It’s that time of year again. Whether you’re planning a New Years trip to the beach, contemplating this year’s resolutions, or still recovering from Thanksgiving leftovers, you might be contemplating a long list of diet options.
Though research on dieting seems to converge on the advice to exercise and eat high-quality foods in predictable, moderate portions—American consumers have a long and complicated history with dieting and its latest trends.
According to Google Trends, the five most-searched and potentially most popular diets in 2019 were: “intermittent fasting,” “Dr. Sebi,” “Noom,” “1,200 calories” and “GOLO.” Here’s what they’re all about and whether they’re any good.
Intermittent fasting diet
Intermittent fasting (IF) is the practice of confining meals to certain timeframes. Common methods involve fasting for 16 hours once per day or 24 hours twice per week, but less restrictive windows—like keeping meals between 7 a.m. and 7 p.m.—have also been associated with decreased appetite and blood pressure, according to Harvard Health Publishing.
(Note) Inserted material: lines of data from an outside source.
(* ===== verification/LsvpdText.v ===== *)
(** * What is read of the output of lscfg and lsvpd

    The fields that lscfg prints are read back, in their order; the listing of lsvpd, printed from
    blocks of fields, is cut into these blocks again, and they are assigned to the cards by their
    addresses. *)

From S2P Require Import Prelude PyStr PyFloat PyVal PyRegex Avocado Logic Lsvpd.
Open Scope Z_scope.

(** ** The fields of lscfg *)

(** A field as lscfg prints it: a text, perhaps a short name in parentheses, a row of dots and
    the value, which may stand on a line of its own after dots. *)
Record cfg_entry := Entry {
  en_indent : nat;
  en_text : chars;
  en_short : option chars;
  en_dots : nat;
  en_wrapped : option nat;
  en_value : chars;
}.

Definition dots (n : nat) : chars := repeat "."%char n.
Definition label (e : cfg_entry) : chars :=
  en_text e ++ match en_short e with Some n => "("%char :: n ++ [")"%char] | None => [] end.
Definition entry_key (e : cfg_entry) : string := str_of (match en_short e with Some n => n | None => en_text e end).
Definition entry_head (e : cfg_entry) : chars :=
  label e ++ dots (en_dots e) ++ match en_wrapped e with None => en_value e | Some _ => [] end.
Definition entry_rest (e : cfg_entry) : list chars :=
  match en_wrapped e with None => [] | Some m => [blanks (en_indent e) ++ dots m ++ en_value e] end.
Definition entry_lines (e : cfg_entry) : list chars := (blanks (en_indent e) ++ entry_head e) :: entry_rest e.
Definition cfg_listing (es : list cfg_entry) : string := str_of (concat (map (λ l, l ++ [LF]) (flat_map entry_lines es))).

(** Single dots only, none of them at the end. *)
Fixpoint single_dots (prev : bool) (l : chars) : bool :=
  match l with
  | [] => negb prev
  | c :: l' => if Ascii.eqb c "." then negb prev && single_dots true l' else single_dots false l'
  end.

Definition starts_plain (l : chars) : Prop :=
  match l with [] => False | c :: _ => is_space c = false ∧ Ascii.eqb c "." = false end.
Definition ends_plain (l : chars) : Prop := match last_opt l with Some c => is_space c = false | None => False end.
Lemma field_read s f : wf_field f → block_line s (field_line f) =
  match vf_value f with
  | Some v => BlockState (add_value (vf_key f) v (bs_data s)) (bs_missing s)
  | None => BlockState (dict_put (vf_key f) VNone (bs_data s)) (bs_missing s ++ [vf_key f])
  end.
Proof.
  intros Hf. destruct (field_plain f Hf) as (Hs & He & _). destruct (plain_is_trimmed _ Hs He) as [Ht _].
  destruct (key_cases f Hf) as (a & b & Ek & Hn & Hk). destruct Hf as [_ Hv _].
  assert (no_spaces ["*"%char; a; b]) as Hn' by by constructor.
  assert (Hw : Forall (λ c, negb (is_space c) = true) ["*"%char; a; b]) by (eapply list.Forall_impl; [exact Hn'|]; by intros c ->).
  assert (py_lstrip_of "*" (str_of ["*"%char; a; b]) = str_of [a; b]) as Hl.
  { unfold py_lstrip_of. rewrite chars_of_str_of. f_equal. apply not_elem_of_cons in Hk as [Hk _]. cbn [drop_while]. rewrite Ascii.eqb_refl. by apply Ascii.eqb_neq in Hk as ->. }
  unfold block_line. assert (py_strip (field_line f) = field_line f) as ->.
  { unfold py_strip. by rewrite chars_of_str_of, strip_trimmed. }
  change (py_startswith "*" (field_line f)) with true. cbn [negb]. unfold py_split_once. rewrite chars_of_str_of, drop_while_trimmed by done.
  unfold print_field. rewrite Ek. change (chars_of (String a (String b ""))) with [a; b].
  destruct (vf_value f) as [v|].
  - destruct Hv as (Hvt & Hne & _ & _). change ("*"%char :: [a; b] ++ " "%char :: chars_of v) with (["*"%char; a; b] ++ " "%char :: chars_of v).
    rewrite span_app by done. change (drop_while is_space (" "%char :: chars_of v)) with (drop_while is_space (chars_of v)).
    rewrite drop_while_trimmed by done. destruct (chars_of v) as [|c l] eqn:E; [by destruct v|]. rewrite <- E, str_of_chars_of, Hl.
    unfold py_strip. rewrite strip_trimmed, str_of_chars_of by by rewrite E. done.
  - pose proof (span_app _ ["*"%char; a; b] [] Hw I) as E. rewrite app_nil_r in *. cbn [app] in *. rewrite E. cbn [drop_while]. by rewrite Hl.
Qed.

Lemma fields_read k b s : Forall wf_field b →
  let s' := foldl block_line s (map (λ f, field_line f) b) in
  dict_find k (bs_data s') = foldl keep (dict_find k (bs_data s)) (values_of k b) ∧
  bs_missing s' = bs_missing s ++ map vf_key (List.filter (λ f, lacks_value (vf_value f)) b).
Proof.
  intros H. revert s. induction H as [|f b Hf _ IH]; intros s; [by rewrite app_nil_r|]. cbn [map foldl]. rewrite field_read by done.
  unfold values_of. cbn [List.filter]. specialize (IH (match vf_value f with
    | Some v => BlockState (add_value (vf_key f) v (bs_data s)) (bs_missing s)
    | None => BlockState (dict_put (vf_key f) VNone (bs_data s)) (bs_missing s ++ [vf_key f]) end)) as [-> ->].
  fold (values_of k b). destruct (vf_value f) as [v|] eqn:Ev; cbn [bs_data bs_missing lacks_value].
  - split; [|done]. unfold add_value. destruct (String.eqb_spec (vf_key f) k) as [<-|Hk].
    + cbn [map foldl]. fold (values_of (vf_key f) b). rewrite Ev. f_equal. destruct (dict_find (vf_key f) (bs_data s)) as [u|];
        [destruct u|]; by rewrite dict_find_put, String.eqb_refl.
    + apply String.eqb_neq in Hk. destruct (dict_find (vf_key f) (bs_data s)) as [u|]; [destruct u|]; by rewrite dict_find_put, Hk.
  - split; [|by rewrite <- app_assoc]. rewrite dict_find_put. destruct (String.eqb (vf_key f) k); [|done]. cbn [map foldl]. by rewrite Ev.
Qed.

(** The first value that is kept: None when one is missing. *)
Lemma first_kept v l : ∃ u, foldl keep None (v :: l) = Some u ∧ block_value u ∧
  first_of u = if existsb lacks_value (v :: l) then VNone else match v with Some s => VStr s | None => VNone end.
Proof.
  induction l as [|[s|] l IH] using rev_ind.
  - destruct v as [s|]; eexists; (split; [done|]); (split; [|done]); left; [right; by eexists|by left].
  - destruct IH as (u & E & Hu & Hf). change (v :: l ++ [Some s]) with ((v :: l) ++ [Some s]). rewrite foldl_app, existsb_app, E.
    change (existsb lacks_value [Some s]) with false. rewrite orb_false_r, <- Hf. destruct Hu as [Hp|(y & k & -> & Hy)].
    + exists (VList [u; VStr s]). assert (first_of u = u) as -> by (by destruct Hp as [->|[t ->]]). split; [by destruct Hp as [->|[t ->]]|].
      split; [|done]. right. by exists u, [VStr s].
    + exists (VList (y :: k ++ [VStr s])). split; [done|]. split; [|done]. right. by eexists _, _.
  - destruct IH as (u & E & _). change (v :: l ++ [None]) with ((v :: l) ++ [None]). rewrite foldl_app, existsb_app, E. exists VNone.
    split; [done|]. split; [left; by left|]. cbn [existsb lacks_value]. by rewrite orb_true_r.
Qed.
Abstaining from food and snacks for longer periods of time allows insulin levels to go down, prompting fat cells to release their stored sugar for energy that, when not used, translates to fat.
Dr. Sebi diet
A vegan regimen, the Dr. Sebi diet asks participants to stick to a shortlist of vegetables, fruits, grains, nuts, seeds, oils, herbs and supplements, according to Healthline. These dieters are also supposed to drink a gallon of water each day and avoid alcohol, wheat products and microwaves.
According to the late Alfredo Bowman (also known as “Dr. Sebi”), the approach rids the body of toxic waste and strengthens it against disease, but these claims have been widely discredited.
The Noom approach is supposed to end “yo-yo,” or inconsistent, dieting through changing food behaviors and impulses, according to its website. It relies on a mobile application that assigns users to a “coach” and holds them accountable to “red” and “yellow” foods, which are not dense in nutrients despite their calorie count—as opposed to “green” foods, which are.
The membership will run users about $50 per month, but almost 80 percent of 35,921 Noom participants surveyed lost weight in one study published in Nature.com’s Scientific Reports.
1,200 calories diet
This a restrictive diet that limits people’s daily intake to 1,200 calories. Larger people, men, active individuals, breastfeeding or pregnant women, and those with certain medical conditions in particular need more than this amount, according to Medical News Today.
While some research suggests that lower-calorie diets can provide health benefits and weight loss—the body can’t store as fat what it doesn’t consume—other research shows that metabolic rates can slow when people eat less over time, thus making weight loss more difficult in the long run.
GOLO takes a somewhat anti-diet approach to dieting, according to its website. Instead of restricting calories, this diet encourages the consumption of low-glycemic foods that supposedly increase users’ metabolic rate. It also promotes a supplement made from plant extracts that help regulate blood sugar levels and cravings.
Metabolism, the internal process by which bodies burn calories for energy, is largely determined by a person’s genes, according to countless studies on the subject. That said, a combination of high-intensity interval training, protein and weight training can manipulate metabolism to a degree, according to Harvard Health Publishing.